Wimley W C, White S H
Department of Physiology and Biophysics and the Program in Macromolecular Structure, University of California at Irvine, Irvine, California 92697-4560, USA.
Biochemistry. 2000 Apr 18;39(15):4432-42. doi: 10.1021/bi992746j.
Direct measurement of the free energies of transfer of hydrophobic membrane-spanning alpha-helices from water to membranes is important for the determination of an accurate experiment-based hydrophobicity scale for membrane proteins. An important objective of such a scale is to account for the presently unknown thermodynamic cost of partitioning hydrogen-bonded peptide bonds into the membrane hydrocarbon core. We describe here the physical properties of a transmembrane (TM) peptide, TMX-1, designed to test the feasibility of engineering peptides that spontaneously insert across bilayers but that have the important property of measurable monomeric water solubility. TMX-1, Ac-WNALAAVAAAL-AAVAAALAAVAAGKSKSKS-NH(2), is a 31-residue sequence with a 21-residue nonpolar core, N- and C-caps to favor helix formation, and a highly polar C-terminus to improve solubility and to control directionality of insertion into lipid vesicles. TMX-1 appeared to be soluble in water up to a concentration of at least 1 mg/mL (0.3 mM). However, fluorescence spectroscopy, fluorescence quenching, and circular dichroism (CD) spectroscopy indicated that the high solubility was due to the formation of molecular aggregates that persisted at peptide concentrations down to at least 0.1 microM peptide. Nevertheless, aqueous TMX-1 partitioned strongly into membrane vesicles with apparent mole-fraction free-energy values of -7.1 kcal mol(-1) for phosphatidylcholine (POPC) vesicles and -8.2 kcal mol(-1) for phosphatidylglycerol (POPG) vesicles. CD spectroscopy of TMX-1 in oriented multilayers formed from either lipid disclosed a very strong preference for a transmembrane alpha-helical conformation. When TMX-1 was added to preformed vesicles, it was fully helical. A novel fluorescence resonance energy transfer (FRET) method demonstrated that at least 50% of the TMX-1 insered spontaneously across the vesicle membranes. Binding and insertion were found to be fully reversible for POPC vesicles but not POPG vesicles. TMX-1 was thus found to have many of the properties required for thermodynamic measurements of TM peptide insertion. Importantly, the results obtained delineate the experimental problems that must be considered in the design of peptides that can partition spontaneously and reversibly as monomers into and across membranes. Our success with TMX-1 suggests that these problems are not insurmountable.
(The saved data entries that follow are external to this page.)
Lemma task_failed_run id o db :
  allowed o db = true →
  (match o with OpSubmit _ _ _ _ _ | OpLease _ | OpDeleteJob _ | OpPurgeJob _ _ _
              | OpRetryTasks _ _ _ => False | _ => True end) →
  task_failed id db → task_failed id (run o db).
Proof.
  unfold task_failed. intros Ha Ho H. destruct (tasks db !! id) as [t|] eqn:E; [|done].
  assert (Keeps db (run o db)) as [[Ht _ _] _].
  { pose proof (run_keeps o db Ha) as HK. by destruct o. }
  destruct (pointwise_some _ _ _ _ _ Ht E) as (t' & E' & _). rewrite E'. cbn in *. f_equal.
  injection H as H. destruct (run_tasks o db id t t' E E') as [[->|Hv]|Hr]; [done| |by destruct o].
  rewrite H in Hv. unfold ValidateTaskTransition in Hv. by case_bool_decide; [set_solver|].
Qed.

Lemma job_stopped_update id p f db db' :
  jobs db' = update_where p f (jobs db) →
  (∀ k j, p k j = true → stopped j = true → stopped (f k j) = true) →
  job_stopped id db → job_stopped id db'.
Proof.
  unfold job_stopped, row_matches. intros -> Hf. rewrite lookup_update_where.
  destruct (jobs db !! id) as [j|]; [|done]. cbn. destruct (p id j) eqn:Ep; [by apply Hf|done].
Qed.

Lemma job_stopped_same id db db' : jobs db' = jobs db → job_stopped id db → job_stopped id db'.
Proof. unfold job_stopped. by intros ->. Qed.

Lemma jobOutcome_stopped db id n j : stopped (set_JobCompletedAt (Some n) (job_to (jobOutcome db id) n j)) = true.
Proof. unfold stopped, jobOutcome. cbn. repeat case_goal; done. Qed.

Lemma Completes_stopped clock id : Completes (quiet clock) (job_stopped id).
Proof.
  split; [done|..]; intros k *.
  - intros Hdb. unfold FinalizeStep. apply inTx_prop; [done|]. intros a db' H. invert_ok.
    repeat case_in H; by invert_ok.
  - intros Hdb. unfold FinalizeJob. apply inTx_prop; [done|]. intros a db' H. invert_ok.
    repeat case_in H; invert_ok; try done. eapply job_stopped_update; [done| |done].
    intros k' j' _ _. apply jobOutcome_stopped.
  - apply job_stopped_same, moveStep_keeps_jobs.
  - apply job_stopped_same, moveStep_keeps_jobs.
  - intros Hdb. unfold ReleaseBlockedJob. apply inTx_prop; [done|]. intros a db' H. invert_ok.
    eapply job_stopped_update; [done| |done]. intros k' j' [[_ Hb]%andb_prop _]%andb_prop.
    apply bool_decide_eq_true in Hb. unfold stopped. by rewrite Hb.
  - intros Hdb. unfold CancelBlockedJob. apply inTx_prop; [done|]. intros a db' H. invert_ok.
    destruct (negb _); invert_ok; [done|]. eapply job_stopped_update; [done| |done]. done.
Qed.

Lemma Completes_failed clock id : Completes (quiet clock) (task_failed id).
Proof.
  split; [done|..]; intros.
  - by apply (task_failed_run id (OpFinalizeStep id0 t)).
  - by apply (task_failed_run id (OpFinalizeJob id0 t)).
  - by apply (task_failed_run id (OpReleaseStep id0 t)).
  - by apply (task_failed_run id (OpCancelPendingStep id0 r t)).
  - by apply (task_failed_run id (OpReleaseBlockedJob id0 t)).
  - by apply (task_failed_run id (OpCancelBlockedJob id0 r t)).
Qed.

Lemma Completes_blocked clock B : Completes (quiet clock) (λ db, blockedIDs db ⊆ B).
Proof.
  split; [done|..]; intros; (etrans; [|done]).
  - by apply (run_blocked (OpFinalizeStep id t)).
  - by apply (run_blocked (OpFinalizeJob id t)).
  - by apply (run_blocked (OpReleaseStep id t)).
  - by apply (run_blocked (OpCancelPendingStep id r t)).
  - by apply (run_blocked (OpReleaseBlockedJob id t)).
  - by apply (run_blocked (OpCancelBlockedJob id r t)).
Qed.

Lemma Completes_and env P Q : Completes env P → Completes env Q → Completes env (λ db, P db ∧ Q db).
Proof. intros [] []. split; intros; naive_solver. Qed.

Lemma Completes_if env (b : bool) P : Completes env P → Completes env (λ db, b = true → P db).
Proof. intros []. split; eauto. Qed.

(** A terminal failure that the store applies ends the task, and the completion
    that follows changes neither that nor a stopped job. *)
Lemma handleTaskTerminal_failed clock fuel aid m at_ w t (b : bool) jid :
  tasks (wdb w) !! MsgTaskID m = Some t → in_flight (TaskStatusOf t) = true →
  isLatestAttempt (wdb w) aid (MsgTaskID m) = true →
  (b = true → job_stopped jid (wdb w)) → (size (blockedIDs (wdb w)) < fuel)%nat →
  returns (handleTaskTerminal (quiet clock) fuel aid m TaskFailed AttemptFailed at_) w (λ _ w',
    task_failed (MsgTaskID m) (wdb w') ∧ (b = true → job_stopped jid (wdb w'))).
Proof.
  intros Et Hfl Hlat Hst Hf. unfold handleTaskTerminal. cbv zeta.
  match goal with |- context [mkAttemptCompletion _ _ _ _ _ _ _ ?r _] => generalize r end. intros reason.
  apply returns_bind, returns_time. apply returns_bind, returns_call_quiet.
  set (c := mkAttemptCompletion _ _ _ _ _ _ _ _ _).
  assert (report_lands c (wdb w) t = true) as Hl.
  { unfold report_lands. subst c. cbn. rewrite Hlat, Hfl. by destruct (TaskStatusOf t). }
  rewrite (CompleteTaskAttempt_case c _ (wdb w) t Et), Hl. cbn [fst snd].
  rewrite (bool_decide_false (TaskStatusOf t = CompTaskStatus c))
    by (subst c; cbn; by intros Hs; rewrite Hs in Hfl).
  match goal with |- context [mkWorld ?d _ _] => set (db' := d) end.
  set (P := λ db, blockedIDs db ⊆ blockedIDs (wdb w) ∧
    (task_failed (MsgTaskID m) db ∧ (b = true → job_stopped jid db))).
  assert (P db') as HP.
  { assert (jobs db' = jobs (wdb w)) as Ej by (subst db'; by repeat case_bool_decide).
    unfold P. rewrite (blockedIDs_same _ _ Ej). split; [done|]. split.
    - unfold task_failed. subst db'.
      case_bool_decide; cbn; rewrite !lookup_update_where, Et; cbn; by rewrite !bool_decide_true.
    - intros Hb. by eapply job_stopped_same; [|apply Hst]. }
  assert (Completes (quiet clock) P) as HC.
  { apply (Completes_and _ (λ db, blockedIDs db ⊆ _)); [apply Completes_blocked|].
    apply Completes_and; [apply Completes_failed|apply Completes_if, Completes_stopped]. }
  eapply returns_mono.
  - apply (keeps_returns P); [|exact HP]. unfold GetTask. keep_steps; [apply HC|..].
    + by apply notifyQueueForJob_keeps.
    + eapply (checkStepCompletion_keeps (quiet clock) P HC); [|done|exact Hf]. by intros db [? _].
  - intros r w' (_ & H1 & H2). done.
Qed.

Lemma blockedIDs_insert id j j' db :
  jobs db !! id = Some j → JobStatusOf j' = JobStatusOf j →
  blockedIDs (set_jobs (<[id := j']> (jobs db)) db) = blockedIDs db.
Proof.
  intros E Hs. apply set_eq. intros k. rewrite !elem_of_blockedIDs. cbn.
  destruct (decide (id = k)) as [<-|Hne]; [|by rewrite lookup_insert_ne].
  rewrite lookup_insert_eq, E. naive_solver congruence.
Qed.

(** The requeue of an in-flight task by its latest attempt lands. *)
Lemma retryTaskAfterFailure_ready clock task job m policy at_ w t :
  tasks (wdb w) !! MsgTaskID m = Some t → in_flight (TaskStatusOf t) = true →
  isLatestAttempt (wdb w) (MsgAttemptID m) (MsgTaskID m) = true →
  returns (retryTaskAfterFailure (quiet clock) task job m policy at_) w (λ r w',
    r = Ok tt ∧ tasks (wdb w') !! MsgTaskID m = Some (requeueTask (at_ + RetryDelay policy) at_ t)).
Proof.
  intros Et Hfl Hlat. unfold retryTaskAfterFailure. apply returns_bind, returns_call_quiet.
  unfold RequeueTaskForRetry, inTx. rewrite Et, Hlat, Hfl. cbn [fst snd andb negb].
  match goal with |- context [mkWorld ?d _ _] => set (db' := d) end.
  assert (tasks db' !! MsgTaskID m = Some (requeueTask (at_ + RetryDelay policy) at_ t)) as E.
  { subst db'. cbn. rewrite lookup_update_where, Et. cbn. by rewrite bool_decide_true, Hfl by done. }
  apply returns_bind, returns_notify. unfold scheduleRetryWake, WakeQueue.
  destruct (_ <=? 0); by apply returns_notify.
Qed.

(** The terminal branch, parking first when the limit is reached. *)
Lemma parkThenFail_failed clock fuel aid m at_ w t j (parked : bool) limit :
  tasks (wdb w) !! MsgTaskID m = Some t → in_flight (TaskStatusOf t) = true →
  isLatestAttempt (wdb w) aid (MsgTaskID m) = true → jobs (wdb w) !! TaskJobID t = Some j →
  (size (blockedIDs (wdb w)) < fuel)%nat →
  returns (_ ← (if parked then parkJobAtFailureLimit (quiet clock) (TaskJobID t) limit at_ else mret tt);
           handleTaskTerminal (quiet clock) fuel aid m TaskFailed AttemptFailed at_) w (λ _ w',
    task_failed (MsgTaskID m) (wdb w') ∧ (parked = true → job_stopped (TaskJobID t) (wdb w'))).
Proof.
  intros Et Hfl Hlat Ej Hf. apply returns_bind. destruct parked.
  2: { apply returns_ret. by eapply handleTaskTerminal_failed. }
  unfold parkJobAtFailureLimit. apply returns_bind, returns_call_quiet.
  unfold ParkJob, get. cbn [fst snd]. set (db' := set_jobs _ _).
  assert (∃ j', jobs db' !! TaskJobID t = Some j' ∧ stopped j' = true) as (j' & Ej' & Hs).
  { subst db'. cbn. rewrite lookup_update_where, Ej. cbn. rewrite bool_decide_true by done.
    eexists. split; [done|]. unfold stopped. by destruct (JobStatusOf j) eqn:E; cbn; rewrite ?E. }
  rewrite Ej'. cbn [res_bind]. apply returns_notify.
  apply (handleTaskTerminal_failed _ _ _ _ _ _ t); [exact Et|exact Hfl|exact Hlat|..].
  - intros _. cbn [wdb]. unfold job_stopped, row_matches. by rewrite Ej'.
  - eapply Nat.le_lt_trans; [|exact Hf]. apply subseteq_size.
    apply (run_blocked (OpParkJob (TaskJobID t) (parkReason limit) at_)). done.
Qed.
直接测量疏水性跨膜α螺旋从水相转移到膜相的自由能,对于确定基于实验的准确膜蛋白疏水性标度至关重要。这样一个标度的一个重要目标是考虑目前未知的将氢键连接的肽键分配到膜烃核心的热力学成本。我们在此描述一种跨膜(TM)肽TMX-1的物理性质,该肽旨在测试设计能自发插入双层膜但具有可测量单体水溶性这一重要性质的肽的可行性。TMX-1,Ac-WNALAAVAAAL-AAVAAALAAVAAGKSKSKS-NH₂,是一个31个残基的序列,有一个21个残基的非极性核心、用于促进螺旋形成的N端和C端封端,以及一个高度极性的C端以提高溶解度并控制插入脂质体的方向性。TMX-1在浓度至少为1mg/mL(0.3mM)时似乎可溶于水。然而,荧光光谱、荧光猝灭和圆二色(CD)光谱表明,高溶解度是由于形成了分子聚集体,这些聚集体在肽浓度低至至少0.1μM时仍然存在。尽管如此,水相中的TMX-1强烈分配到膜泡中,对于磷脂酰胆碱(POPC)泡,其表观摩尔分数自由能值为-7.1kcal mol⁻¹,对于磷脂酰甘油(POPG)泡为-8.2kcal mol⁻¹。由任何一种脂质形成的定向多层膜中TMX-1的CD光谱显示出对跨膜α螺旋构象有非常强烈的偏好。当将TMX-1添加到预先形成的泡中时,它完全呈螺旋状。一种新颖的荧光共振能量转移(FRET)方法表明,至少50%的TMX-1自发插入泡膜中。发现对于POPC泡,结合和插入是完全可逆的,但对于POPG泡则不是。因此发现TMX-1具有TM肽插入热力学测量所需的许多性质。重要的是,所获得的结果描绘了在设计能够作为单体自发且可逆地分配到膜中并穿过膜的肽时必须考虑的实验问题。我们在TMX-1上的成功表明这些问题并非不可克服。